Albo’s Super Changes - Ho, hum?

In the highly unlikely event that the tiered tax rate for large superannuation balances announced this week will have any direct effect at all on you, it would be a good problem to have.

The reality is that this “tax grab” will affect a very, very small number of very, very well-heeled Australians - 0.5% of super fund members, according to the Treasurer.

We need to remember that we now have a compassionate, benevolent Socialist government (thank God!), and some “income redistribution” is both inevitable and good social policy.

There’s nothing new about a tiered tax rate. We’ve always had one for individuals, and even companies are taxed at either 25% or 30% depending on their size (a Liberal Government reform, incidentally).

So is it good economic policy? Well, a Socialist government needs to spend, so it needs to tax.

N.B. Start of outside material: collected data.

(** X23. When the decoder reads back the lines that [create_nested_format]
    writes, the analysis of the nested file goes record by record: no line
    is a read error, [total_records] is the number of unified records that
    [classify_record] can label and the others are counted as parse
    errors; under each label the classes hold the unified records of that
    label, in the order of the unified dictionary. *)
Theorem nested_file_is_analysed_record_by_record
  (unified_data : list (json * json)) (st : analysis) :
  read_back unified_data ->
  analyze_errors json_loads decode_error_str
    (Some (fst (create_nested_format unified_data))) = Ok st ->
  json_decode_errors st = 0
  /\ total_records st
     = List.length (filter classifiable (map snd unified_data))
  /\ total_records st + parse_errors st
     = snd (create_nested_format unified_data)
  /\ forall l,
      In l format_labels ->
      class_get l (classified_records st)
      = filter (has_label l) (map snd unified_data).
Proof.
  intros Hback Hst.
  destruct (nested_outcomes unified_data Hback) as (Hl & Hr & Hc).
  cbv zeta in Hl, Hr, Hc.
  destruct (analyze_errors_holds json_loads decode_error_str _ st Hst)
    as (Hsum & _ & Hlab & _ & Herr & _ & _).
  rewrite Hr in Herr. simpl in Herr.
  assert (Ht : total_records st
               = count json_loads is_classified
                   (fst (create_nested_format unified_data))).
  { unfold analyze_errors in Hst.
    destruct (analyze_lines_holds json_loads decode_error_str
                (fst (create_nested_format unified_data)) 1 initial_analysis)
      as (_ & Ht & _); [constructor | intros l [] |].
    destruct (Nat.eqb _ 0); [discriminate |]. injection Hst as <-.
    exact Ht. }
  repeat split.
  - now rewrite <- Herr.
  - now rewrite Ht, Hc.
  - rewrite <- Herr in Hsum. unfold create_nested_format in *.
    cbn [fst snd] in *. rewrite length_map in Hsum. lia.
  - intros l Hin. now rewrite (Hlab l Hin), Hl.
Qed.

End Nested.

Lemma nested_file_is_analysed_record_by_record_witness :
  exists st,
    analyze_errors Json.loads decode_text
      (Some (fst (create_nested_format
                    [(JStr "A", ErroresProps.perfect_record)]))) = Ok st
    /\ json_decode_errors st = 0.
Proof.
  exists (analyze_lines Json.loads decode_text 1
            (fst (create_nested_format
                    [(JStr "A", ErroresProps.perfect_record)]))
            initial_analysis).
  assert (H : analyze_errors Json.loads decode_text
                (Some (fst (create_nested_format
                              [(JStr "A", ErroresProps.perfect_record)])))
              = Ok (analyze_lines Json.loads decode_text 1
                      (fst (create_nested_format
                              [(JStr "A", ErroresProps.perfect_record)]))
                      initial_analysis))
    by (vm_compute; reflexivity).
  split; [exact H |].
  refine (proj1 (nested_file_is_analysed_record_by_record Json.loads
                   decode_text [(JStr "A", ErroresProps.perfect_record)]
                   _ _ H)).
  intros kv [<- | []]. vm_compute. reflexivity.
Defined.

End ProcessProps.

(* ------------------------------------------------------------------ *)
(** ** From the clean file to the unified dictionary *)

Module EndToEndProps.

Import Validador Lotes LotesProps BatchProps HandoffProps.



Section Run.
Variable json_loads : string -> result json.
Variable exn_str : exn -> string.
Variable cfg : api_config.
Variable env : run_env.
Variable batch_size : option Z.
Variable auto_confirm : bool.
Variable data : list obj.
Variable kb : knowledge_base.

Hypothesis reaches :
  ValidadorProps.reaches_loop json_loads env batch_size auto_confirm data.
Hypothesis loaded : loaded_kb env = Ok kb.




End Run.


End EndToEndProps.

(* ------------------------------------------------------------------ *)
(** ** Runs of the whole pipeline on small inputs *)

Module Scenario.

Import Validador Lotes Errores ValidadorProps LotesProps.

(** The clean file: case A groups two original records, case B one. *)
Definition clean_lines : list string :=
  [clean_line "A" "me robaron el celular" ["9"] ["d1"; "d2"];
   clean_line "B" "nada" [] ["d3"]].

(** The batch file the validator writes for A and B, and one more record,
    Z, that the clean file does not know. *)
Definition valid_raw : string :=
  Json.dq "{'razonamiento': 'Robo.', 'clasificaciones': [{'codigo': '9', 'justificacion': 'Robo de celular.'}]}".

Definition batch_record (id raw : string) (codes : list string) : json :=
  JObj [("id", JStr id);
        ("observacion", JStr "texto");
        ("expected_codes", strs codes);
        ("ids_delito_originales", JList []);
        ("predicted_codes", strs codes);
        ("razonamiento_modelo", JStr "Robo.");
        ("raw_response", JStr raw);
        ("timestamp", JStr "2025-12-29T10:00:00")].

Definition batch_dir : list file :=
  [("resultados_lote_1_20251229_1000.jsonl",
    [(Show.dumps (batch_record "A" valid_raw ["9"]) ++ newline)%string;
     (Show.dumps (batch_record "B" EmptyString []) ++ newline)%string;
     (Show.dumps (batch_record "Z" valid_raw ["9"]) ++ newline)%string])].

Definition unified : list (json * json) :=
  [(JStr "A", batch_record "A" valid_raw ["9"]);
   (JStr "B", batch_record "B" EmptyString []);
   (JStr "Z", batch_record "Z" valid_raw ["9"])].

Example consolidation :
  option_map unified_data
    (match load_batch_files Json.loads batch_dir with
     | Ok st => Some st
     | Raise _ => None
     end) = Some unified.
Proof. vm_compute. reflexivity. Qed.

Example consistency_report :
  validate_consistency unified (load_reference_data Json.loads clean_lines)
  = Some ([], [JStr "Z"]).
Proof. vm_compute. reflexivity. Qed.

(** With the expansion, A gives two rows, B one, Z none: three rows for
    three unified records, although the report lists an extra
    identifier. *)
Example rows_complex :
  unnested_count Json.loads true unified
    (load_reference_data Json.loads clean_lines) = Ok 3
  /\ List.length unified = 3.
Proof. split; vm_compute; reflexivity. Qed.

(** Without the expansion, two rows for three unified records. *)
Example rows_simple :
  unnested_count Json.loads false unified
    (load_reference_data Json.loads clean_lines) = Ok 2.
Proof. vm_compute. reflexivity. Qed.

(** The labels of the error analyser: A is perfect, B, with an empty raw
    response, is inconsistent. *)
Example labels :
  classify_record Json.loads (batch_record "A" valid_raw ["9"])
  = Ok formato_a
  /\ classify_record Json.loads (batch_record "B" EmptyString [])
     = Ok formato_d.
Proof. split; vm_compute; reflexivity. Qed.

(** A response that decodes to a list makes [parse_response] raise, and
    the case comes out as a failure record. *)
Example list_response_fails :
  fst (process_single_case Json.loads
         (fun _ => "'list' object has no attribute 'get'") default_cfg
         {| get_validation_prompt := fun _ => Ok ("sistema", "usuario");
            endpoint := fun _ _ _ => Response "[]";
            random := fun _ => F64Props.zero;
            now := "2025-12-29T10:00:00" |}
         [("id", JStr "A"); ("observacion", JStr "texto")])
  = [("id", JStr "A");
     ("observacion", JStr "texto");
     ("expected_codes", JList []);
     ("ids_delito_originales", JList []);
     ("predicted_codes", JList []);
     ("razonamiento_modelo",
      JStr "Error en procesamiento: 'list' object has no attribute 'get'");
     ("raw_response", JStr EmptyString);
     ("timestamp", JStr "2025-12-29T10:00:00");
     ("error", JBool true)].
Proof. vm_compute. reflexivity. Qed.

(** An interrupt at the first batch: the run is cancelled, leaves no batch
    file and [run_validation] raises [KeyboardInterrupt]. *)
Example interrupted_run :
  run_validation Json.loads no_text default_cfg
    {| prompt_version := prompt_version (quiet_env clean_lines);
       loaded_kb := loaded_kb (quiet_env clean_lines);
       clean_file := Some clean_lines;
       config_batch_size := 1;
       typed := EmptyString;
       lotes_dir := Some [];
       init_error := None;
       interrupt_at := Some 0;
       endpoint_of := endpoint_of (quiet_env clean_lines);
       random_of := random_of (quiet_env clean_lines);
       now_of := now_of (quiet_env clean_lines);
       stamp_of := stamp_of (quiet_env clean_lines);
       elapsed_seconds := 1%Q |} true
  = (KeyboardInterrupt, []).
Proof. vm_compute. reflexivity. Qed.

End Scenario.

And not to mention the “trillions of dollars of inherited debt” that offers a great stalking horse for revenue raising (although much of that is owed to ourselves from the “new money” that triggered our inflation problem).

As a political strategy, this “eat the rich” approach is a no-brainer. Those affected don’t vote Labor anyway, and it is right on point for Labor, Greens and Teal voters.

So “all good”, eh? Well not really. The distant rumble of substantial adverse family business tax reform just got a little closer. I am predicting a serious, albeit provoked, attack on Trusts in the May Budget.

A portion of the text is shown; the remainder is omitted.